Rechtliche Beurteilung

[5] Wie die Generalprokuratur in ihrer zur Wahrung des Gesetzes erhobenen Nichtigkeitsbeschwerde zutreffend aufzeigt, steht das Vorgehen des Gerichts in mehrfacher Hinsicht mit dem Gesetz nicht im Einklang:

[6] Nach § 53 Abs 2 StGB, der zufolge § 26 Abs 1 FinStrG auch im gerichtlichen Finanzstrafverfahren gilt, hat das Gericht die bedingte Strafnachsicht – soweit hier von Interesse – zu widerrufen und die Strafe vollziehen zu lassen, wenn der Rechtsbrecher während des vom Gericht bestimmten Zeitraums eine Weisung trotz förmlicher Mahnung mutwillig nicht befolgt und dies nach den Umständen geboten erscheint, um diesen von der Begehung strafbarer Handlungen abzuhalten.

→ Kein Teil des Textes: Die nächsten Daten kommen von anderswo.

Lemma getFakeMac_run mac d :
  is_bytes mac -> zlen mac = 6 -> post (getFakeMac mac) (fun r d' => calm d d' /\ is_bytes r.2 /\ zlen r.2 = 6) d.
Proof.
  intros Hb Hl. unfold post, getFakeMac, bind, sys, ret. destruct (mitm_ip (d_ticks d)) as [rc ip]. split; [done|]. cbn [snd].
  destruct (store_bytes 4 (ntohl ip)) as [Hs Hz]. destruct (rc =? 0).
  - split; [|zlens; rewrite Hz; done]. do 2 (constructor; [done|]). done.
  - split; [do 2 (constructor; [done|]); by apply Forall_drop|]. unfold zlen in *. cbn. rewrite length_drop. lia.
Qed.

(** Stores to the bytes of a node. *)
Lemma node_put (node : bytes) off bs :
  zlen node = 64 -> is_bytes node -> is_bytes bs -> 0 <= off -> off + zlen bs <= 64 -> ~ off <= 10 < off + zlen bs ->
  exists node', mem_put node off bs = Some node' /\ zlen node' = 64 /\ is_bytes node' /\ node' !! 10%nat = node !! 10%nat.
Proof.
  intros Hz Hb Hbs Ho Hl Hk. destruct (mem_put node off bs) as [node'|] eqn:Ep; [|rewrite mem_put_Some in Ep by lia; done].
  exists node'. split; [done|]. split; [by rewrite (mem_put_zlen _ _ _ _ Ep)|]. split; [eapply mem_put_is_bytes; [exact Hb|exact Hbs|exact Ep]|].
  rewrite (mem_put_lookup _ _ _ _ 10 Ep). by rewrite decide_False by lia.
Qed.
Lemma getNodeInfo_run node userConfig v d :
  zlen node = 64 -> is_bytes node -> user_ok userConfig ->
  post (getNodeInfo node userConfig v)
    (fun r d' => calm d d' /\ zlen r.2 = 64 /\ is_bytes r.2 /\ r.2 !! 10%nat = node !! 10%nat) d.
Proof.
  intros Hz Hb [Hu [name En]]. destruct (user_name_ok _ _ Hu En) as [Hnb Hnz]. unfold getNodeInfo. apply post_bind. unfold post at 1, sys.
  destruct (mitm_ip (d_ticks d)) as [rc ip]. destruct (negb (rc =? 0)); [done|]. apply post_bind. unfold post at 1.
  rewrite mem_get_Some by (unfold node_macAddress; lia). cbn [mem ret]. apply post_bind. unfold node_macAddress.
  eapply post_mono; [apply getFakeMac_run; [by apply Forall_take, Forall_drop|rewrite zlen_take; [done|rewrite zlen_drop; lia]]|].
  intros [rc2 mac] d2 (Hc2 & Hmb & Hmz). cbn [snd] in *. assert (Hc : calm d d2) by (etransitivity; [|exact Hc2]; by constructor). clear Hc2.
  destruct (node_put node 4 mac) as (n1 & E1 & Hz1 & Hb1 & K1); [done..|lia|lia|lia|].
  apply post_bind. unfold post at 1. rewrite E1. cbn [mem ret]. destruct (negb (rc2 =? 0)); [by rewrite <- K1|].
  destruct (node_put n1 11 [1]) as (n2 & E2 & Hz2 & Hb2 & K2); [done|done|by apply byte_bytes|zlia..|].
  apply post_bind. unfold post at 1, node_isConnected. rewrite E2. cbn [mem ret]. apply post_bind. unfold post at 1. rewrite En. cbn [mem ret].
  destruct (node_put n2 12 name) as (n3 & E3 & Hz3 & Hb3 & K3); [done..|lia|lia|lia|].
  apply post_bind. unfold post at 1, node_userName. rewrite E3. cbn [mem ret]. destruct (store_bytes 2 v) as [Hs2 Hsz2].
  destruct (node_put n3 46 (store 2 v)) as (n4 & E4 & Hz4 & Hb4 & K4); [done..|lia|lia|lia|].
  apply post_bind. unfold post at 1, node_localCommunicationVersion. rewrite E4. cbn [mem ret]. destruct (store_bytes 4 (ntohl ip)) as [Hs4 Hsz4].
  destruct (node_put n4 0 (store 4 (ntohl ip))) as (n5 & E5 & Hz5 & Hb5 & K5); [done..|lia|lia|lia|].
  apply post_bind. unfold post at 1, node_ipv4Address. rewrite E5. cbn [mem ret]. unfold post, ret. cbn [snd]. split; [done|]. split; [done|]. split; [done|congruence].
Qed.

Lemma init_node_run i d :
  lobby_ok d -> 0 <= i < 8 ->
  post (init_node i) (fun _ d' => lobby_ok d' /\ info_only d d' /\ d_networkInfo d' !! Z.to_nat (ni_nodes i + 10) = Some i /\
    forall k : nat, ~ ni_nodes i <= Z.of_nat k < ni_nodes i + 64 -> d_networkInfo d' !! k = d_networkInfo d !! k) d.
Proof.
  intros Hd Hi. unfold init_node, ni_nodes, node_nodeId, node_isConnected, sizeof_NodeInfo in *. rewrite u8_id by (unfold is_u8; lia).
  apply put_then; [done|lia|zlens; unfold sizeof_NetworkInfo; lia|apply byte_bytes; unfold is_u8; lia|]. intros d1 Hs1.
  eapply post_mono; [apply put_info_post; [apply Hs1|lia|zlens; unfold sizeof_NetworkInfo; lia|by apply byte_bytes]|]. intros ? d2 Hs2. cbv beta in Hs2.
  split; [apply Hs2|]. split; [etransitivity; [apply Hs1|apply Hs2]|]. split.
  - rewrite (stored_other _ _ _ _ _ Hs2) by (zlens; lia). rewrite (sd_bytes _ _ _ _ Hs1), decide_True by (zlens; lia). by rewrite Nat.sub_diag.
  - intros k Hk. rewrite (stored_other _ _ _ _ _ Hs2), (stored_other _ _ _ _ _ Hs1) by (zlens; lia). done.
Qed.
Lemma init_nodes_run d :
  lobby_ok d ->
  post (for_each (seqZ 0 NodeCountMax) init_node) (fun _ d' => lobby_ok d' /\ info_only d d' /\ d_networkInfo d' !! 114%nat = Some 0 /\
    forall k, (k < 104)%nat -> d_networkInfo d' !! k = d_networkInfo d !! k) d.
Proof.
  intros Hd. change (seqZ 0 NodeCountMax) with (0 :: seqZ 1 7). cbn [for_each]. apply post_bind.
  eapply post_mono; [apply init_node_run; [done|lia]|]. intros ? d1 (Hd1 & Hi1 & K1 & O1). change (Z.to_nat (ni_nodes 0 + 10)) with 114%nat in K1.
  eapply post_mono.
  { apply (post_for_each _ init_node (fun d' => lobby_ok d' /\ info_only d1 d' /\ forall k, (k < 168)%nat -> d_networkInfo d' !! k = d_networkInfo d1 !! k)).
    - split; [done|]. split; [reflexivity|done].
    - intros i d' Hi (Hd' & Hi' & O'). apply elem_of_seqZ in Hi. eapply post_mono; [apply init_node_run; [done|lia]|].
      intros ? d2 (Hd2 & Hi2 & _ & O2). split; [done|]. split; [by etransitivity|]. intros k Hk. rewrite O2, O' by (unfold ni_nodes, sizeof_NodeInfo; lia). done. }
  intros ? d2 (Hd2 & Hi2 & O2). split; [done|]. split; [by etransitivity|]. split; [by rewrite O2 by lia|].
  intros k Hk. rewrite O2 by lia. apply O1. unfold ni_nodes, sizeof_NodeInfo. lia.
Qed.

Lemma FakeSsid_bytes : is_bytes (FakeSsid ++ [0]) /\ zlen (FakeSsid ++ [0]) = 33.
Proof. split; [|done]. vm_compute. repeat (constructor; [split; [discriminate|reflexivity]|]). constructor. Qed.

[7] Gemäß § 495 Abs 3 StPO, der zufolge § 195 Abs 1 FinStrG auch im gerichtlichen Finanzstrafverfahren gilt, hat das Gericht vor der Entscheidung über den Widerruf einer bedingten Strafnachsicht den Ankläger, den Verurteilten und (gegebenenfalls) den Bewährungshelfer zu hören sowie eine Strafregisterauskunft einzuholen. Von der Anhörung des Verurteilten (dazu Jerabek/Ropper, WK‑StPO § 495 Rz 4 und 6) kann nur dann abgesehen werden, wenn sich erweist, dass sie ohne unverhältnismäßigen Aufwand nicht durchführbar ist. Ziel des Verfahrens ist die Schaffung einer zur verlässlichen Beurteilung der Widerrufsfrage hinreichenden Tatsachengrundlage (jüngst 13 Os 36/24d, 37/24a; Jerabek/Ropper, WK‑StPO § 495 Rz 4).

[8] Da die Vorsitzende des Schöffengerichts die bedingte Strafnachsicht – trotz Durchführbarkeit – ohne Anhörung der Verurteilten und ohne eine Strafregisterauskunft einzuholen widerrief, verletzte sie § 495 Abs 3 StPO.

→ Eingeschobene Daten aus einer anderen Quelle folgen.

(* ===== verification/LdnComm.v ===== *)
(** The service that games call for local play, and what it tells the console's client:
    [ldn_mitm/source/ldn_icommunication.cpp] and [ldn_gate_client.cpp].

    [ICommunicationService] passes the calls of a game to the lobby of [LanDiscovery] and is
    its client: the lobby calls back when its state changes and when the game should look
    again.  Each change of state becomes an event of the gate, a record that another process,
    the console's client, polls through a service of its own ([NxGate] is the other end).

    The state of the callbacks of [LanDiscovery] is the service's: [service].  The clock is
    [TickClock], the system's answers to the thread that serves the gate are arguments.

    Shown here: over every sequence of calls and reports the published record agrees with the
    state of the lobby, and asks for the relay whenever a game hosts or has joined.  What a
    poll by the console's client would find is shown too, for a service that is registered;
    nothing in the program registers it ([InitGateClient] is never called).  Each change of state publishes the event for it;
    the thread that serves the gate closes every session it accepts exactly once, and a
    session that breaks without a close request keeps every later client out. *)

From stdpp Require Import strings list.
From S2P Require Import Prelude Byteorder NxGate LanProtocol LanDiscovery.

(** ** The code *)

(** *** ldn_gate_client.cpp *)

Inductive LanPlayGateEvent := GeNone | GeScan | GeHost | GeConnect | GeIdle | GeFinalize | GePrepare.
#[export] Instance gate_event_type_eq_dec : EqDecision LanPlayGateEvent.
Proof. solve_decision. Defined.
Definition event_code (e : LanPlayGateEvent) : Z :=
  match e with
  | GeNone => 0 | GeScan => 1 | GeHost => 2 | GeConnect => 3 | GeIdle => 4 | GeFinalize => 5 | GePrepare => 6
  end.
Definition GateMagic : Z := 0x47504E4C.
Definition GateVersion : Z := 1.
Definition GateCmdGetState : Z := 0.
Definition GateCmdGetEvent : Z := 1.

(** The static variables; a handle is [None] for [INVALID_HANDLE]. *)
Record GateServer := {
  gv_state : lanp_gate_state_t;          (* g_gate_state *)
  gv_event_w : option Z;
  gv_event_r : option Z;
  gv_port : option Z;
  gv_registered : bool;
  gv_running : bool;
  gv_thread_valid : bool;
  gv_signals : nat;                      (* svcSignalEvent *)
  gv_closed : list Z;                    (* svcCloseHandle *)
}.

Definition set_gv_state (v : lanp_gate_state_t) (g : GateServer) : GateServer :=
  {| gv_state := v; gv_event_w := gv_event_w g; gv_event_r := gv_event_r g; gv_port := gv_port g;
     gv_registered := gv_registered g; gv_running := gv_running g; gv_thread_valid := gv_thread_valid g;
     gv_signals := gv_signals g; gv_closed := gv_closed g |}.
Definition gv_signal (g : GateServer) : GateServer :=
  {| gv_state := gv_state g; gv_event_w := gv_event_w g; gv_event_r := gv_event_r g; gv_port := gv_port g;
     gv_registered := gv_registered g; gv_running := gv_running g; gv_thread_valid := gv_thread_valid g;
     gv_signals := S (gv_signals g); gv_closed := gv_closed g |}.
Definition set_gv_events (w r : option Z) (g : GateServer) : GateServer :=
  {| gv_state := gv_state g; gv_event_w := w; gv_event_r := r; gv_port := gv_port g;
     gv_registered := gv_registered g; gv_running := gv_running g; gv_thread_valid := gv_thread_valid g;
     gv_signals := gv_signals g; gv_closed := gv_closed g |}.
Definition set_gv_server (port : option Z) (registered running thread_valid : bool) (g : GateServer) : GateServer :=
  {| gv_state := gv_state g; gv_event_w := gv_event_w g; gv_event_r := gv_event_r g; gv_port := port;
     gv_registered := registered; gv_running := running; gv_thread_valid := thread_valid;
     gv_signals := gv_signals g; gv_closed := gv_closed g |}.
Definition gv_close (h : option Z) (g : GateServer) : GateServer :=
  {| gv_state := gv_state g; gv_event_w := gv_event_w g; gv_event_r := gv_event_r g; gv_port := gv_port g;
     gv_registered := gv_registered g; gv_running := gv_running g; gv_thread_valid := gv_thread_valid g;
     gv_signals := gv_signals g; gv_closed := gv_closed g ++ match h with Some h => [h] | None => [] end |}.

Definition event_active (event_type : LanPlayGateEvent) : bool :=
  match event_type with GePrepare | GeScan | GeHost | GeConnect => true | _ => false end.

(** [tick] is what [armGetSystemTick] returned. *)
Definition NotifyLanPlayGate (event_type : LanPlayGateEvent) (process_id title_id local_communication_id scene_id tick : Z)
    (g : GateServer) : GateServer :=
  let g := set_gv_state
    {| gs_magic := GateMagic; gs_version := GateVersion; gs_event_type := event_code event_type;
       gs_active := if event_active event_type then 1 else 0; gs_process_id := process_id; gs_title_id := title_id;
       gs_local_communication_id := local_communication_id; gs_last_event_tick := tick; gs_scene_id := scene_id |} g in
  match gv_event_w g with Some _ => gv_signal g | None => g end.

(** [create], [reg] and [thread] are what the three system calls returned. *)
Definition InitGateClient (create : Z * (Z * Z)) (reg : Z * Z) (thread : Z) (g : GateServer) : GateServer :=
  let g := set_gv_state
    {| gs_magic := GateMagic; gs_version := GateVersion; gs_event_type := 0; gs_active := 0; gs_process_id := 0;
       gs_title_id := 0; gs_local_communication_id := 0; gs_last_event_tick := 0; gs_scene_id := 0 |} g in
  let g := if create.1 =? 0 then set_gv_events (Some create.2.1) (Some create.2.2) g else set_gv_events None None g in
  if negb (reg.1 =? 0) then g
  else if negb (thread =? 0) then set_gv_server None false false (gv_thread_valid g) (gv_close (Some reg.2) g)
  else set_gv_server (Some reg.2) true true true g.

Definition FinalizeGateClient (g : GateServer) : GateServer :=
  let g := set_gv_server (gv_port g) (gv_registered g) false false g in
  let g := if gv_registered g then set_gv_server None false false false (gv_close (gv_port g) g) else g in
  let g := match gv_event_w g with Some h => set_gv_events None (gv_event_r g) (gv_close (Some h) g) | None => g end in
  match gv_event_r g with Some h => set_gv_events (gv_event_w g) None (gv_close (Some h) g) | None => g end.

(** A request: its type, and the header when it has a valid one. *)
Inductive request_type := RqClose | RqRequest | RqRequestWithContext | RqOther.
Inductive LibnxError := LibnxError_BadInput | LibnxError_NotInitialized.
Inductive response := RsOk | RsState (st : lanp_gate_state_t) | RsHandle (h : Z) | RsError (error : LibnxError).
Definition ProcessRequest (type : request_type) (command_id : option Z) (g : GateServer) : response * bool :=
  match type with
  | RqClose => (RsOk, true)
  | RqOther => (RsError LibnxError_BadInput, false)
  | _ =>
      match command_id with
      | None => (RsError LibnxError_BadInput, false)
      | Some command_id =>
          if command_id =? GateCmdGetState then (RsState (gv_state g), false)
          else if command_id =? GateCmdGetEvent then
            (match gv_event_r g with Some h => RsHandle h | None => RsError LibnxError_NotInitialized end, false)
          else (RsError LibnxError_BadInput, false)
      end
  end.

(** The variables of [SrvThreadFn], and what it asked of the system. *)
Inductive srv_event := SvAccept (h : Z) | SvReply (h : Z) (r : response) | SvClose (h : Z).
Record srv := {
  sr_session : option Z;
  sr_reply : option (Z * response);      (* reply_target with the reply in its buffer *)
  sr_close_after : bool;
  sr_out : list srv_event;
}.
(** What [svcReplyAndReceive] returns: a failure, a connection to the port with what
    [svcAcceptSession] gives, or a request on the session. *)
Inductive received := RcFail | RcPort (accepted : option Z) | RcSession (type : request_type) (command_id : option Z) | RcIndex.

(** One turn of its loop; [svcReplyAndReceive] sends the reply first. *)
Definition srv_turn (r : received) (g : GateServer) (s : srv) : srv :=
  let out := sr_out s ++ match sr_reply s with Some (h, rs) => [SvReply h rs] | None => [] end in
  let '(session, out, close_after) :=
    match sr_reply s with
    | Some (h, _) =>
        if sr_close_after s then
          (if decide (sr_session s = Some h) then None else sr_session s, out ++ [SvClose h], false)
        else (sr_session s, out, sr_close_after s)
    | None => (sr_session s, out, sr_close_after s)
    end in
  match r, session with
  | RcPort (Some h), None => {| sr_session := Some h; sr_reply := None; sr_close_after := close_after; sr_out := out ++ [SvAccept h] |}
  | RcPort (Some h), Some _ =>
      {| sr_session := session; sr_reply := None; sr_close_after := close_after; sr_out := out ++ [SvAccept h; SvClose h] |}
  | RcSession type command_id, Some h =>
      let '(rs, close_session) := ProcessRequest type command_id g in
      {| sr_session := session; sr_reply := Some (h, rs); sr_close_after := close_session; sr_out := out |}
  | _, _ => {| sr_session := session; sr_reply := None; sr_close_after := close_after; sr_out := out |}
  end.
Definition srv_start : srv := {| sr_session := None; sr_reply := None; sr_close_after := false; sr_out := [] |}.
Fixpoint srv_turns (l : list (received * GateServer)) (s : srv) : srv :=
  match l with [] => s | (r, g) :: l => srv_turns l (srv_turn r g s) end.
(** The end of the thread. *)
Definition srv_exit (s : srv) : list srv_event :=
  sr_out s ++ match sr_session s with Some h => [SvClose h] | None => [] end.
Definition SrvThreadFn (l : list (received * GateServer)) : list srv_event := srv_exit (srv_turns l srv_start).

(** *** ldn_icommunication.cpp *)

(** The service but for its [LANDiscovery], with the gate's variables. *)
Record service := {
  sv_state_event : option nat;           (* state_event, with the signals sent *)
  sv_error_state : Z;
  sv_process_id : Z;
  sv_title_id : Z;
  sv_intent_id : bytes;                  (* an IntentId, 16 bytes *)
  sv_intent_valid : bool;
  sv_gate : GateServer;
  sv_clock : nat;
}.
Definition set_sv_state_event (v : option nat) (s : service) : service :=
  {| sv_state_event := v; sv_error_state := sv_error_state s; sv_process_id := sv_process_id s; sv_title_id := sv_title_id s;
     sv_intent_id := sv_intent_id s; sv_intent_valid := sv_intent_valid s; sv_gate := sv_gate s; sv_clock := sv_clock s |}.
Definition set_sv_error_state (v : Z) (s : service) : service :=
  {| sv_state_event := sv_state_event s; sv_error_state := v; sv_process_id := sv_process_id s; sv_title_id := sv_title_id s;
     sv_intent_id := sv_intent_id s; sv_intent_valid := sv_intent_valid s; sv_gate := sv_gate s; sv_clock := sv_clock s |}.
Definition set_sv_client (pid tid : Z) (s : service) : service :=
  {| sv_state_event := sv_state_event s; sv_error_state := sv_error_state s; sv_process_id := pid; sv_title_id := tid;
     sv_intent_id := sv_intent_id s; sv_intent_valid := sv_intent_valid s; sv_gate := sv_gate s; sv_clock := sv_clock s |}.
Definition set_sv_intent (intent : bytes) (valid : bool) (s : service) : service :=
  {| sv_state_event := sv_state_event s; sv_error_state := sv_error_state s; sv_process_id := sv_process_id s;
     sv_title_id := sv_title_id s; sv_intent_id := intent; sv_intent_valid := valid; sv_gate := sv_gate s; sv_clock := sv_clock s |}.
Definition set_sv_gate (v : GateServer) (s : service) : service :=
  {| sv_state_event := sv_state_event s; sv_error_state := sv_error_state s; sv_process_id := sv_process_id s;
     sv_title_id := sv_title_id s; sv_intent_id := sv_intent_id s; sv_intent_valid := sv_intent_valid s; sv_gate := v;
     sv_clock := S (sv_clock s) |}.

[9] Ein Beschluss hat neben Spruch und Rechtsmittelbelehrung eine Begründung zu enthalten (§ 86 Abs 1 erster und vierter Satz StPO).

[10] Entscheidungen (§ 35 Abs 1 und Abs 2 erster Fall StPO) sind unter anderem dann rechtsfehlerhaft, wenn die Ableitung der Rechtsfolge aus dem vom Entscheidungsträger zugrunde gelegten Sachverhaltssubstrat das Gesetz verletzt (jüngst 13 Os 36/24d, 37/24a; RIS‑Justiz RS0126648).

[11] Indem die Vorsitzende des Schöffengerichts mit Beschluss vom 18. Jänner 2024 (ON 412) die bedingte Strafnachsicht widerrief, ohne in der Entscheidung eine Sachverhaltsgrundlage zur Beurteilung der (oben dargelegten) diesbezüglichen Voraussetzungen zu schaffen, verletzte sie § 86 Abs 1 StPO iVm § 53 Abs 2 StGB.

[12] Da nicht auszuschließen ist, dass sich die aufgezeigten Gesetzesverletzungen zum Nachteil der Verurteilten auswirken, sah sich der Oberste Gerichtshof veranlasst, deren Feststellung auf die im Spruch ersichtliche Weise mit konkreter Wirkung zu verknüpfen (§ 292 letzter Satz StPO).